Immunologic effects of intravenous immunoglobulin G

1. Inhibits antibody synthesis by direct effect on proliferating B cells

2. Contains anti-idiotypic antibodies, which can combine with autoimmune antibodies and remove them rapidly from circulation

3. Combines with Fc receptors, which causes an Fc receptor blockade, reduces destruction of antibody-coated cells in the spleen and liver

4. Combines with other cell surface receptors to inhibit cellular activation; prevents Fas-mediated cell death of keratinocytes by blocking the Fas receptor

5. Downregulates immune activation by decreasing inflammatory cytokine release or action

6. Neutralizes bacterial superantigens and prevents them from activating T cells

7. Combines with complement components to prevent complement-mediated tissue injury

8. Neutralizes viral or bacterial antigens that may trigger or cause the disease

For the proposed third group with AD, guidelines for standardized treatment of severe AD in the setting of THI do not exist.
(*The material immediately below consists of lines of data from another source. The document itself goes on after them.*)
(** X9: whatever the outcome, the preparer touches no file other than
    [events.txt], [spacecraft.fits] and a file that carries the marker
    [SC]; and it touches neither the template, nor files outside the
    data directory, nor the engine. *)
Theorem setup_data_files_touches_little folder w r w' :
  setup_data_files folder w = (r, w') ->
  (forall g, g <> "events.txt" -> g <> "spacecraft.fits" ->
     PyStr.contains "SC" g = false ->
     data_dir w' !! g = data_dir w !! g)
  /\ default_yaml w' = default_yaml w
  /\ fs_dirs w' = fs_dirs w
  /\ fs_files w' = fs_files w
  /\ engine_log w' = engine_log w.
Proof.
  intros H. split; [|eapply setup_data_files_frame, H].
  intros g Hge Hgs Hsc.
  apply setup_data_files_outcome in H
    as [(_ & _ & ->)|[(_ & f & x & Esc & _ & _ & _ & _ & ->)|(_ & _ & _ & ->)]];
    cbn [data_dir set_data_dir]; try now apply events_dir_other.
  assert (g <> f).
  { intros ->. destruct (In_sc_files w f) as [_ Hc]; [rewrite Esc; now left|].
    congruence. }
  rewrite lookup_insert_ne by congruence.
  rewrite lookup_delete_ne by congruence. now apply events_dir_other.
Qed.

(** ** Paths *)

Lemma string_app_assoc (a b c : string) : (a +:+ b) +:+ c = a +:+ (b +:+ c).
Proof.
  induction a as [|x a IH]; [reflexivity|].
  change (String x ((a +:+ b) +:+ c) = String x (a +:+ (b +:+ c))).
  now rewrite IH.
Qed.

Lemma split_not_nil sep s : PyStr.split sep s <> [].
Proof.
  destruct s as [|c r]; cbn; [discriminate|].
  destruct (Ascii.eqb c sep); [discriminate|].
  destruct (PyStr.split sep r); discriminate.
Qed.

Lemma last_split_free sep s b :
  last (PyStr.split sep s) = Some b -> has_char sep b = false.
Proof.
  revert b. induction s as [|c r IH]; intros b; cbn [PyStr.split].
  - now intros [= <-].
  - destruct (Ascii.eqb c sep) eqn:Ec.
    + pose proof (split_not_nil sep r) as Hn.
      destruct (PyStr.split sep r) as [|h t]; [congruence|].
      rewrite last_cons_cons. apply IH.
    + destruct (PyStr.split sep r) as [|h [|h' t]].
      * intros [= <-]. cbn. now rewrite Ec.
      * intros [= <-]. cbn. rewrite Ec. now apply IH.
      * rewrite last_cons_cons. intros H. apply IH.
        now rewrite last_cons_cons.
Qed.

Lemma split_free sep b : has_char sep b = false -> PyStr.split sep b = [b].
Proof.
  induction b as [|c r IH]; [reflexivity|]. cbn.
  destruct (Ascii.eqb c sep); [discriminate|]. cbn.
  intros H. now rewrite (IH H).
Qed.

Lemma last_split_after_sep sep a b :
  last (PyStr.split sep (a +:+ String sep b)) = last (PyStr.split sep b).
Proof.
  induction a as [|c a IH].
  - change ("" +:+ String sep b) with (String sep b). cbn [PyStr.split].
    rewrite Ascii.eqb_refl.
    pose proof (split_not_nil sep b) as Hn.
    destruct (PyStr.split sep b); [congruence|]. apply last_cons_cons.
  - change (String c a +:+ String sep b) with (String c (a +:+ String sep b)).
    cbn [PyStr.split].
    pose proof (split_not_nil sep (a +:+ String sep b)) as Hn.
    assert (H2 : exists h h' t,
               PyStr.split sep (a +:+ String sep b) = h :: h' :: t).
    { clear IH Hn. induction a as [|d a IH].
      - change ("" +:+ String sep b) with (String sep b). cbn [PyStr.split].
        rewrite Ascii.eqb_refl.
        pose proof (split_not_nil sep b) as Hn.
        destruct (PyStr.split sep b) as [|h t]; [congruence|]. eauto.
      - change (String d a +:+ String sep b)
          with (String d (a +:+ String sep b)).
        cbn [PyStr.split]. destruct IH as (h & h' & t & ->).
        destruct (Ascii.eqb d sep); eauto. }
    destruct H2 as (h & h' & t & E). rewrite E in IH |- *.
    destruct (Ascii.eqb c sep); rewrite !last_cons_cons;
      rewrite last_cons_cons in IH; exact IH.
Qed.

Lemma endswith_char_inv a c :
  PyStr.endswith_char a c = true -> exists a0, a = a0 +:+ String c "".
Proof.
  induction a as [|d [|d' r] IH]; cbn.
  - discriminate.
  - intros H. apply Ascii.eqb_eq in H as ->. now exists "".
  - intros H. destruct (IH H) as [a0 E]. exists (String d a0).
    change (String d a0 +:+ String c "") with (String d (a0 +:+ String c "")).
    now rewrite <- E.
Qed.

Lemma startswith_free c b :
  has_char c b = false -> PyStr.startswith_char b c = false.
Proof.
  destruct b as [|d r]; [reflexivity|]. cbn.
  now destruct (Ascii.eqb d c).
Qed.

Lemma split_last_join d b :
  has_char slash b = false -> split_last (os_path_join d b) = Ok b.
Proof.
  intros Hb. unfold split_last, os_path_join.
  rewrite (startswith_free _ _ Hb).
  assert (Hlast : last (PyStr.split slash b) = Some b)
    by now rewrite (split_free _ _ Hb).
  destruct (String.eqb d "") eqn:Ed; cbn [orb].
  - apply String.eqb_eq in Ed as ->.
    change ("" +:+ b) with b. now rewrite Hlast.
  - destruct (PyStr.endswith_char d slash) eqn:Ee.
    + apply endswith_char_inv in Ee as [d0 ->].
      rewrite string_app_assoc.
      change (String slash "" +:+ b) with (String slash b).
      now rewrite last_split_after_sep, Hlast.
    + change ("/" +:+ b) with (String slash b).
      now rewrite last_split_after_sep, Hlast.
Qed.

(** X12: re-rooting a data path keeps its base name: the base name of
    the path that is written into the configuration is the base name of
    the template's path, so re-rooting a re-rooted path into the same
    directory changes nothing. *)
Theorem rerooted_path_keeps_base_name (d p b : string) :
  last (PyStr.split slash p) = Some b ->
  split_last (os_path_join d b) = Ok b
  /\ (forall b', split_last (os_path_join d b) = Ok b' ->
        os_path_join d b' = os_path_join d b).
Proof.
  intros H. apply last_split_free in H.
  pose proof (split_last_join d b H) as E. split; [exact E|].
  intros b' E'. rewrite E in E'. now injection E' as <-.
Qed.

(** ** SED binning in general *)

Lemma np_arange_lookup (a b s : Q) (i : nat) (e : Q) :
  np_arange a b s !! i = Some e <->
  (Z.of_nat i < Qceiling ((b - a) / s))%Z
  /\ e = a + inject_Z (Z.of_nat i) * s.
Proof.
  unfold np_arange.
  change (map ?f ?l) with (f <$> l).
  rewrite list_lookup_fmap. split.
  - intros H. destruct (seq 0 _ !! i) as [k|] eqn:E; [|discriminate].
    apply lookup_seq in E as [-> Hi]. cbn in H. injection H as <-.
    split; [lia | reflexivity].
  - intros [Hi ->].
    rewrite (proj2 (lookup_seq 0 _ i i)); [reflexivity|]. split; lia.
Qed.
However, a recently published randomized control trial of children with severe AD and hypogammaglobulinemia treated with immunoglobulin showed promising, although transient, results. ¹¹ Other investigators also showed improvement in their patients with AD after they received regular IVIG.^4,5,11 Another report, of five children, ages 7 to 12 months, who received IVIG (2 g/kg/dose) monthly for three doses had improved skin findings and significantly decreased inflammatory markers (ICAM-1, ELAM-1, ECP, and IL-2R). ¹² Perhaps most compelling was the randomized, placebo-controlled study of 40 children with moderate-to-severe AD who were treated with higher doses of IVIG (2.0 g/kg IVIG), which showed that 3 months of therapy led to clinical improvement, although results declined after 6 months of treatment.

Conclusion

Given the small sample size, the nature of an open-label, uncontrolled case series, it is not possible to generalize these findings. However, these findings indicated that restoring normal immunoglobulin levels improved severe AD in patients with THI. We suggest that infants with severe AD, especially those who have recurrent skin infections, should be evaluated for possible hypogammaglobulinemia and, as such, a diagnosis of THI. We acknowledge that the diagnosis of THI is one of exclusion and is often delayed until the recovery of antibody production occurs months to years after it is suspected clinically. Despite this challenge, the benefits of IVIG in the setting of protein loss secondary to skin barrier breakdown in infants with severe AD should be considered, especially given that in severe cases of hypoproteinemia, there is a risk of hypovolemic shock. Thus, even before THI is confirmed, infants with severe AD who do not respond to standard treatment with corticosteroids, antibiotics, and appropriate allergen avoidance may benefit from IVIG therapy.